Prove to yourself that these formulations are equivalent.

We will find that \(V_t\) will be bigger in dimensions that consistently have the same sign for \(\nabla_W\) and smaller for those that don’t. Of course we now have two parameters to set (\(\eta\) and \(\gamma\)), but the hope is that the algorithm will perform better overall, so it will be worth trying to find good values for them. Often \(\gamma\) is set to be something like \(0.9\).

The red arrows show the update after each successive step of mini-batch gradient descent with momentum. The blue points show the direction of the gradient with respect to the mini-batch at each step. Momentum smooths the path taken towards the local minimum and leads to faster convergence.

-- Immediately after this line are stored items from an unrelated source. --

Lemma filter_split_length (summary : string) (l : list Todo) :
  length (filter (λ x, Summary x ≠ summary) l)
  + length (filter (λ x, Summary x = summary) l) = length l.
Proof.
  induction l as [|x l IH]; [done|].
  destruct (decide (Summary x = summary)) as [Heq|Hne].
  - rewrite (filter_cons_False (λ x, Summary x ≠ summary)) by (intros H; by apply H).
    rewrite (filter_cons_True (λ x, Summary x = summary)) by done.
    simpl. lia.
  - rewrite (filter_cons_True (λ x, Summary x ≠ summary)) by done.
    rewrite (filter_cons_False (λ x, Summary x = summary)) by done.
    simpl. lia.
Qed.

Lemma filter_none_match (summary : string) (l : list Todo) :
  Forall (λ x, Summary x ≠ summary) l →
  filter (λ x, Summary x ≠ summary) l = l ∧
  filter (λ x, Summary x = summary) l = [].
Proof.
  induction 1 as [|x l Hx Hl [IH1 IH2]]; [done|].
  rewrite (filter_cons_True (λ x, Summary x ≠ summary)) by done.
  rewrite (filter_cons_False (λ x, Summary x = summary)) by done.
  by rewrite IH1, IH2.
Qed.

(** C6. [deleteTodos] returns a slice that holds, in their order, exactly
    the records whose summary differs (byte for byte) from [summary],
    and the number of records it left out; the input is not written.
    When no record matches, the slice holds the whole collection, the
    count is 0, and [deleteTodoOperation] answers with a message, not an
    error, and keeps the collection and the data file. *)
Theorem deleteTodos_exact (spare : nat → nat) (todos : slice)
    (summary : string) (w : World) :
  wf w todos →
  ∃ (out : slice) (deleted : nat) (w' : World),
    deleteTodos spare todos summary w = Some ((out, deleted), w') ∧
    contents w' out = filter (λ x, Summary x ≠ summary) (contents w todos) ∧
    contents w' out `sublist_of` contents w todos ∧
    deleted = length (filter (λ x, Summary x = summary) (contents w todos)) ∧
    length (contents w' out) + deleted = length (contents w todos) ∧
    contents w' todos = contents w todos ∧
    (Forall (λ x, Summary x ≠ summary) (contents w todos) →
       contents w' out = contents w todos ∧ deleted = 0 ∧
       (todos = todosVar w →
          ∃ w'',
            deleteTodoOperation spare summary w = Some (NoTodoFound summary, w'') ∧
            todosVar w'' = todosVar w ∧ dataFile w'' = dataFile w ∧
            contents w'' (todosVar w'') = contents w (todosVar w))).
Proof.
  intros Hwf.
  destruct (deleteTodos_run spare todos summary w Hwf)
    as (out & w' & Hrun & Hout & Hin & _ & _ & _ & Hv & Hd & _).
  eexists out, _, w'. split; [exact Hrun|].
  split; [exact Hout|].
  split; [rewrite Hout; apply sublist_filter|].
  split; [done|].
  split; [rewrite Hout; apply filter_split_length|].
  split; [exact Hin|].
  intros Hnone. destruct (filter_none_match _ _ Hnone) as [Hkeep Hdrop].
  split; [by rewrite Hout|]. split; [by rewrite Hdrop|].
  intros ->. exists w'. split; [|by rewrite Hv].
  unfold deleteTodoOperation.
  erewrite bind_run by reflexivity.
  erewrite bind_run by exact Hrun.
  rewrite Hdrop. reflexivity.
Qed.

(** ** [sortTodos] *)

Lemma StronglySorted_lookup_lt {A : Type} (R : relation A) (l : list A)
    (i j : nat) (a b : A) :
  StronglySorted R l → i < j → l !! i = Some a → l !! j = Some b → R a b.
Proof.
  intros Hs Hij Ha Hb. rewrite <- (take_drop j l) in Hs.
  apply (StronglySorted_app_1_elem_of _ _ _ _ _ Hs).
  - apply list_elem_of_lookup. exists i. by rewrite lookup_take_lt.
  - apply list_elem_of_lookup. exists 0. by rewrite lookup_drop, Nat.add_0_r.
Qed.

Lemma StronglySorted_rev {A : Type} (R : relation A) (l : list A) :
  StronglySorted R l → StronglySorted (flip R) (rev l).
Proof.
  induction 1 as [|a l Hs IH Ha]; simpl; [constructor|].
  apply StronglySorted_app_2; [|done|repeat constructor].
  intros x1 x2 Hx1 ->%list_elem_of_singleton.
  rewrite Forall_forall in Ha. apply Ha.
  by apply list_elem_of_In, in_rev, list_elem_of_In in Hx1.
Qed.

(** In a sequence sorted by [lt], whatever is less than another element
    comes before it. *)
Lemma sorted_less_before (lt : Todo → Todo → bool) (l : list Todo)
    (i j : nat) (a b : Todo) :
  (∀ x, lt x x = false) →
  StronglySorted (λ a b, lt b a = false) l →
  l !! i = Some a → l !! j = Some b → lt a b = true → i < j.
Proof.
  intros Hirr Hs Ha Hb Hlt.
  destruct (Nat.lt_trichotomy i j) as [?|[->|Hji]]; [done| |].
  - rewrite Ha in Hb. injection Hb as ->. by rewrite Hirr in Hlt.
  - pose proof (StronglySorted_lookup_lt _ _ _ _ _ _ Hs Hji Hb Ha) as H.
    simpl in H. congruence.
Qed.

Ltac order_cases :=
  repeat match goal with
    | H : context [Z.ltb ?x ?y] |- _ => destruct (Z.ltb_spec x y)
    | H : context [Z.eqb ?x ?y] |- _ => destruct (Z.eqb_spec x y)
    | H : context [Z.gtb ?x ?y] |- _ => rewrite Z.gtb_ltb in H
    | |- context [Z.ltb ?x ?y] => destruct (Z.ltb_spec x y)
    | |- context [Z.eqb ?x ?y] => destruct (Z.eqb_spec x y)
    | |- context [Z.gtb ?x ?y] => rewrite Z.gtb_ltb
    end;
  simpl in *; try discriminate; try reflexivity; try lia.

Lemma sortTodos_less_transitiveOrdering : transitiveOrdering sortTodos_less.
Proof.
  unfold transitiveOrdering, sortTodos_less, Before, Equal.
  split; [|split].
  - intros a. destruct (Done a); simpl; order_cases.
  - intros a b c.
    destruct (Done a), (Done b), (Done c); simpl; intros; order_cases.
  - intros a b c.
    destruct (Done a), (Done b), (Done c); simpl; intros; order_cases.
Qed.

(** ** The insertion sort satisfies the contract of [sort.Slice] *)

Section InsertionSort.
Variable lt : Todo → Todo → bool.

Lemma insertBack_perm (x : Todo) (l : list Todo) : insertBack lt x l ≡ₚ x :: l.
Proof.
  induction l as [|y l IH]; simpl; [done|].
  destruct (lt x y); [|done]. rewrite IH. apply Permutation_swap.
Qed.

Lemma insertionSort_perm (l : list Todo) : insertionSort lt l ≡ₚ l.
Proof.
  unfold insertionSort. rewrite <- Permutation_rev.
  assert (∀ acc, fold_left (λ p x, insertBack lt x p) l acc ≡ₚ l ++ acc) as H.
  { induction l as [|x l IH]; intros acc; simpl; [done|].
    rewrite IH, insertBack_perm. by rewrite Permutation_middle. }
  by rewrite H, app_nil_r.
Qed.

Hypothesis Hord : transitiveOrdering lt.

Lemma insertBack_sorted (x : Todo) (l : list Todo) :
  StronglySorted (λ a b, lt a b = false) l →
  StronglySorted (λ a b, lt a b = false) (insertBack lt x l).
Proof using Hord.
  destruct Hord as (Hirr & Htr & Hneg).
  induction 1 as [|y l Hs IH Hy]; simpl; [repeat constructor|].
  destruct (lt x y) eqn:Hxy.
  - constructor; [done|].
    rewrite insertBack_perm. constructor; [|done].
    destruct (lt y x) eqn:Hyx; [|done].
    pose proof (Htr _ _ _ Hxy Hyx) as Hxx. by rewrite Hirr in Hxx.
  - constructor; [by constructor|].
    constructor; [done|].
    eapply Forall_impl; [exact Hy|]. intros z Hz. simpl in *.
    by apply (Hneg x y z).
Qed.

If you set \(\gamma = 0.1\), would momentum have more of an effect or less of an effect than if you set it to \(0.9\)?

B.1.3 Adadelta

Another useful idea is this: we would like to take larger steps in parts of the space where \(J(W)\) is nearly flat (because there’s no risk of taking too big a step due to the gradient being large) and smaller steps when it is steep. We’ll apply this idea to each weight independently, and end up with a method called adadelta, which is a variant on adagrad (for adaptive gradient). Even though our weights are indexed by layer, input unit, and output unit, for simplicity here, just let \(W_j\) be any weight in the network (we will do the same thing for all of them).

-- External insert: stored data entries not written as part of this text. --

(** * Element framework: impedance, channel frequencies, affinity, compounds

    A shallow embedding of [element_framework.py].  Python floats and numpy
    float64 values are idealised as real numbers: [/], [np.sqrt], [np.log],
    [np.log10], [np.exp] and [**] become the corresponding functions on [R].
    The embedding is meant for arguments inside the domain of these
    operations (non-zero divisors, non-negative square roots, positive
    logarithms); outside of it Python raises or produces nan/inf, while the
    functions on [R] are total. *)

From Stdlib Require Import Reals Lra Lia ZArith String List Bool.
Import ListNotations.

Open Scope R_scope.

(** ** Python numerics *)

Section PythonNumerics.

(** [np.log10] *)
Definition log10 (x : R) : R := ln x / ln 10.

(** [x ** y] on floats *)
Definition py_pow (x y : R) : R := Rpower x y.

(** Built-in [round(x)] with one argument: the nearest integer, a tie
    going to the even neighbour. *)
Definition py_round (x : R) : Z :=
  let n := Int_part x in
  let d := frac_part x in
  if Rlt_dec d (1 / 2) then n
  else if Rlt_dec (1 / 2) d then (n + 1)%Z
  else if Z.even n then n else (n + 1)%Z.

(** Built-in [sum] over floats, starting from 0. *)
Definition py_sum (l : list R) : R := fold_left Rplus l 0.

(** [np.mean] of a non-empty list. *)
Definition np_mean (l : list R) : R := py_sum l / INR (length l).

(** Built-in [min(a, b)]: [b] when [b < a], otherwise [a]. *)
Definition py_min (a b : R) : R := if Rlt_dec b a then b else a.

End PythonNumerics.

(** Rounding convention named by the specification, kept apart from
    [py_round] in order to compare the two. *)
Definition round_half_away_from_zero (x : R) : Z :=
  if Rle_dec 0 x then Int_part (x + 1 / 2)
  else (- Int_part (- x + 1 / 2))%Z.

(** ** Physical constants *)

Definition H_PLANCK_EV : R := 4.135667e-15.

(** ** Element data *)

(** [(atomic_number, atomic_mass_amu, ionization_energy_eV,
      electronegativity_pauling, atomic_radius_pm, electron_config)] *)
Definition ElementTuple : Type := (Z * R * R * option R * R * string)%type.

Definition ELEMENT_DATA : list (string * ElementTuple) :=
  [ ("H",  (1%Z, 1.008, 13.598, Some 2.20, 53, "1s1"));
    ("He", (2%Z, 4.003, 24.587, None, 31, "1s2"));
    ("Li", (3%Z, 6.941, 5.392, Some 0.98, 167, "[He]2s1"));
    ("Be", (4%Z, 9.012, 9.323, Some 1.57, 112, "[He]2s2"));
    ("B",  (5%Z, 10.81, 8.298, Some 2.04, 87, "[He]2s2 2p1"));
    ("C",  (6%Z, 12.01, 11.260, Some 2.55, 77, "[He]2s2 2p2"));
    ("N",  (7%Z, 14.01, 14.534, Some 3.04, 75, "[He]2s2 2p3"));
    ("O",  (8%Z, 16.00, 13.618, Some 3.44, 73, "[He]2s2 2p4"));
    ("F",  (9%Z, 19.00, 17.423, Some 3.98, 71, "[He]2s2 2p5"));
    ("Ne", (10%Z, 20.18, 21.565, None, 69, "[He]2s2 2p6"));
    ("Na", (11%Z, 22.99, 5.139, Some 0.93, 190, "[Ne]3s1"));
    ("Mg", (12%Z, 24.31, 7.646, Some 1.31, 160, "[Ne]3s2"));
    ("Al", (13%Z, 26.98, 5.986, Some 1.61, 143, "[Ne]3s2 3p1"));
    ("Si", (14%Z, 28.09, 8.152, Some 1.90, 118, "[Ne]3s2 3p2"));
    ("P",  (15%Z, 30.97, 10.487, Some 2.19, 110, "[Ne]3s2 3p3"));
    ("S",  (16%Z, 32.07, 10.360, Some 2.58, 103, "[Ne]3s2 3p4"));
    ("Cl", (17%Z, 35.45, 12.968, Some 3.16, 99, "[Ne]3s2 3p5"));
    ("Ar", (18%Z, 39.95, 15.760, None, 97, "[Ne]3s2 3p6"));
    ("K",  (19%Z, 39.10, 4.341, Some 0.82, 243, "[Ar]4s1"));
    ("Ca", (20%Z, 40.08, 6.113, Some 1.00, 194, "[Ar]4s2"));
    ("Sc", (21%Z, 44.96, 6.561, Some 1.36, 184, "[Ar]3d1 4s2"));
    ("Ti", (22%Z, 47.87, 6.828, Some 1.54, 176, "[Ar]3d2 4s2"));
    ("V",  (23%Z, 50.94, 6.746, Some 1.63, 171, "[Ar]3d3 4s2"));
    ("Cr", (24%Z, 52.00, 6.767, Some 1.66, 166, "[Ar]3d5 4s1"));
    ("Mn", (25%Z, 54.94, 7.434, Some 1.55, 161, "[Ar]3d5 4s2"));
    ("Fe", (26%Z, 55.85, 7.902, Some 1.83, 156, "[Ar]3d6 4s2"));
    ("Co", (27%Z, 58.93, 7.881, Some 1.88, 152, "[Ar]3d7 4s2"));
    ("Ni", (28%Z, 58.69, 7.640, Some 1.91, 149, "[Ar]3d8 4s2"));
    ("Cu", (29%Z, 63.55, 7.726, Some 1.90, 145, "[Ar]3d10 4s1"));
    ("Zn", (30%Z, 65.38, 9.394, Some 1.65, 142, "[Ar]3d10 4s2"));
    ("Ga", (31%Z, 69.72, 5.999, Some 1.81, 136, "[Ar]3d10 4s2 4p1"));
    ("Ge", (32%Z, 72.63, 7.900, Some 2.01, 125, "[Ar]3d10 4s2 4p2"));
    ("As", (33%Z, 74.92, 9.815, Some 2.18, 114, "[Ar]3d10 4s2 4p3"));
    ("Se", (34%Z, 78.97, 9.752, Some 2.55, 103, "[Ar]3d10 4s2 4p4"));
    ("Br", (35%Z, 79.90, 11.814, Some 2.96, 94, "[Ar]3d10 4s2 4p5"));
    ("Kr", (36%Z, 83.80, 14.000, None, 88, "[Ar]3d10 4s2 4p6"));
    ("Rb", (37%Z, 85.47, 4.177, Some 0.82, 265, "[Kr]5s1"));
    ("Sr", (38%Z, 87.62, 5.695, Some 0.95, 219, "[Kr]5s2"));
    ("Ag", (47%Z, 107.87, 7.576, Some 1.93, 165, "[Kr]4d10 5s1"));
    ("Sn", (50%Z, 118.71, 7.344, Some 1.96, 145, "[Kr]4d10 5s2 5p2"));
    ("I",  (53%Z, 126.90, 10.451, Some 2.66, 133, "[Kr]4d10 5s2 5p5"));
    ("Cs", (55%Z, 132.91, 3.894, Some 0.79, 298, "[Xe]6s1"));
    ("Ba", (56%Z, 137.33, 5.212, Some 0.89, 253, "[Xe]6s2"));
    ("Au", (79%Z, 196.97, 9.226, Some 2.54, 174, "[Xe]4f14 5d10 6s1"));
    ("Hg", (80%Z, 200.59, 10.438, Some 2.00, 171, "[Xe]4f14 5d10 6s2"));
    ("Pb", (82%Z, 207.2, 7.417, Some 2.33, 154, "[Xe]4f14 5d10 6s2 6p2"));
    ("U",  (92%Z, 238.03, 6.194, Some 1.38, 196, "[Rn]5f3 6d1 7s2")) ]%string.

\[ \begin{aligned} g_{t,j} &= \nabla_W J(W_{t-1})_j, \\ G_{t,j} &= \gamma\, G_{t-1,j} + (1-\gamma)\, g_{t,j}^2, \\ W_{t,j} &= W_{t-1,j} - \frac{\eta}{\sqrt{G_{t,j}+\epsilon}}\, g_{t,j}. \end{aligned} \]

The sequence \(G_{t,j}\) is a moving average of the square of the \(j\)th component of the gradient. We square it in order to be insensitive to the sign—we want to know whether the magnitude is big or small. Then, we perform a gradient update to weight \(j\), but divide the step size by \(\sqrt{G_{t,j}+\epsilon}\), which is larger when the surface is steeper in direction \(j\) at point \(W_{t-1}\) in weight space; this means that the step size will be smaller when it’s steep and larger when it’s flat.

B.1.4 Adam

Adam has become the default method of managing step sizes in neural networks.

Although, interestingly, it may actually violate the convergence conditions of SGD: arxiv.org/abs/1705.08292

It combines the ideas of momentum and adadelta. We start by writing moving averages of the gradient and squared gradient, which reflect estimates of the mean and variance of the gradient for weight \(j\):

\[ \begin{aligned} g_{t,j} &= \nabla_W J(W_{t-1})_j, \\ m_{t,j} &= B_1\, m_{t-1,j} + (1-B_1)\, g_{t,j}, \\ v_{t,j} &= B_2\, v_{t-1,j} + (1-B_2)\, g_{t,j}^2. \end{aligned} \]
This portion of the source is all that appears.